Trino and Hive on Kubernetes

Kustomize and supporting scripts for running TrinoDb (prestoSQL) and a Hive 3 Metastore in Kubernetes using S3 object storage and MySQL.

Author: Timothy C. Arland
Email: tcarland@gmail.com


Prerequisites:

  • Kubernetes >= 1.23 - Suggested version: 1.25+
  • Kustomize >= v5 - Suggested version: v5.4.1

Configuring the Environment

The project depends on a number of environment variables for deploying the necessary configuration via the setup script. S3 Credentials are the primary variables required, with others having default values if not provided. The following table defines the list of variables used by the setup script.

Environment Variable Description Default Setting
S3_ENDPOINT The S3 endpoint url http(s)://minio.minio.svc
S3_ACCESS_KEY The S3 access key
S3_SECRET_KEY The S3 secret key
---------------- ------------------------- -------------------
TRINO_NAMESPACE Namespace for deploying the components trino
MYSQLD_USER Name of the hive mysql db user root
MYSQLD_ROOT_PASSWORD Password for the mysql root user randomized-password

Building the Hive Metastore Image

The metastore image is based off of Hive version 3.1.3 and can be
built using the provided hive3/Containerfile.

$ cd containerfiles/hive3 && docker build . project/hive:3.1.3

Setup / Configure the Working Directory.

Ensure all variables above are defined and exported to the environment.
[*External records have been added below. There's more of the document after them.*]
Definition originate {K : Type} (dimensions : N) (normalize : bool) (impl : K)
    (o : Origin) : Status * VectorBase K :=
  match o with
  | Created => (OkStatus, Create dimensions normalize impl)
  | LoadedTrackedKeys tracked_keys =>
      LoadTrackedKeys (Create dimensions normalize impl) tracked_keys
  | LoadedKeysAndInternalIds rdb_stream =>
      LoadKeysAndInternalIds (Create dimensions normalize impl) rdb_stream
  end.

(** The (id, key) entries that [LoadKeysAndInternalIds] reads off a
    well-formed stream: a count, then that many pairs. *)
Fixpoint rdb_pairs (count : nat) (rdb_stream : list RdbItem)
  : option (list (N * string)) :=
  match count with
  | O => Some []
  | S count' =>
      match rdb_stream with
      | RdbSizeT id :: RdbString key :: rest =>
          cons (id, key) <$> rdb_pairs count' rest
      | _ => None
      end
  end.

Definition rdb_entries (rdb_stream : list RdbItem) : option (list (N * string)) :=
  match rdb_stream with
  | RdbSizeT count :: rest => rdb_pairs (N.to_nat count) rest
  | _ => None
  end.

(** The (id, key) pairs an origin brings with it. *)
Definition origin_entries (o : Origin) : list (N * string) :=
  match o with
  | Created => []
  | LoadedTrackedKeys tracked_keys =>
      (fun tk => (proto_internal_id tk, proto_key tk)) <$> tracked_keys
  | LoadedKeysAndInternalIds rdb_stream => default [] (rdb_entries rdb_stream)
  end.

(** A snapshot that a bijective index can have written: no key and no id
    occurs twice, and every id leaves room for the counter to step past
    it. *)
Definition well_formed_entries (entries : list (N * string)) : Prop :=
  NoDup entries.*1 /\ NoDup entries.*2
  /\ Forall (fun e => (e.1 + 1 < uint64_modulus)%N) entries.

(** ** A kernel to run the indexes on

    Modelled from the spec: a "linear scan against all live vectors" over
    storage of bounded capacity.  It stands in for the brute-force kernel
    where a run of the flat index needs one.  Its distance is the number of
    positions at which two payloads differ; removing a label it does not
    hold is a kernel exception. *)

Module ScanKernel.

Fixpoint differing (a b : list ascii) : nat :=
  match a, b with
  | x :: a', y :: b' => (if Ascii.eqb x y then 0 else 1) + differing a' b'
  | _, _ => 0
  end.

Definition distance (a b : string) : float :=
  PrimFloat.of_uint63
    (Uint63.of_Z
       (Z.of_nat (differing (list_ascii_of_string a) (list_ascii_of_string b)))).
Passing an argument to the script will show the configuration only and can be used to verify the settings.

./bin/trino-k8s-setup.sh -e

Run the setup script to configure the various config templates.

./bin/trino-k8s-setup.sh

Copy the env or inherit all vars to the current environment.

eval $(./bin/trino-k8s-setup.sh)

Deploy the MySQL Server

Deploy the MySQL Server via Kustomize.

kustomize build mysql-server/ | kubectl apply -f -

The same Mysql image can be used as a client.

docker run -it --rm mysql mysql -hsome.mysql.host -usome-mysql-user -p

Deploy the Hive Metastore

We deploy the metastore in the same manner, using Kustomize.

kustomize build hive-metastore/ | kubectl apply -f -

Note this includes the init job hive-init-schema.yaml that was generated by the setup script. This job will run the Hive schematool for provisioning the database.


TrinoDb

Verify the parameter substitution is correct in trino/base/configmap.yaml as generated by the trino-k8s-setup.sh script.

Load the Trino manifests.

kustomize build trino/ | kubectl apply -f -

Enable external access to the coordinator via LoadBalancer, if necessary (the trino-coordinator-service may already be set to type: LoadBalancer).

This requires MetalLB or other ELB support in K8s.

kubectl patch service trino-coordinator-service -n trino -p '{"spec": {"type": "LoadBalancer"}}'

Get the external IP of the Trino Coordinator

kubectl get svc trino-coordinator-service -n trino --no-headers | awk '{ print $4 }'

Cleanup

The secrets needed for the components are written to **/base/secrets.env for kustomize to consume on build and should be cleaned up after deployment by running make clean.

Trino CLI

Trino CLI can be acquired here

trino-cli --server 172.17.0.210:8080 --catalog hive --schema default

Trino JDBC

The JDBC Driver can be acquired from the Maven Central Repository. The current deployment has been tested with trino-451.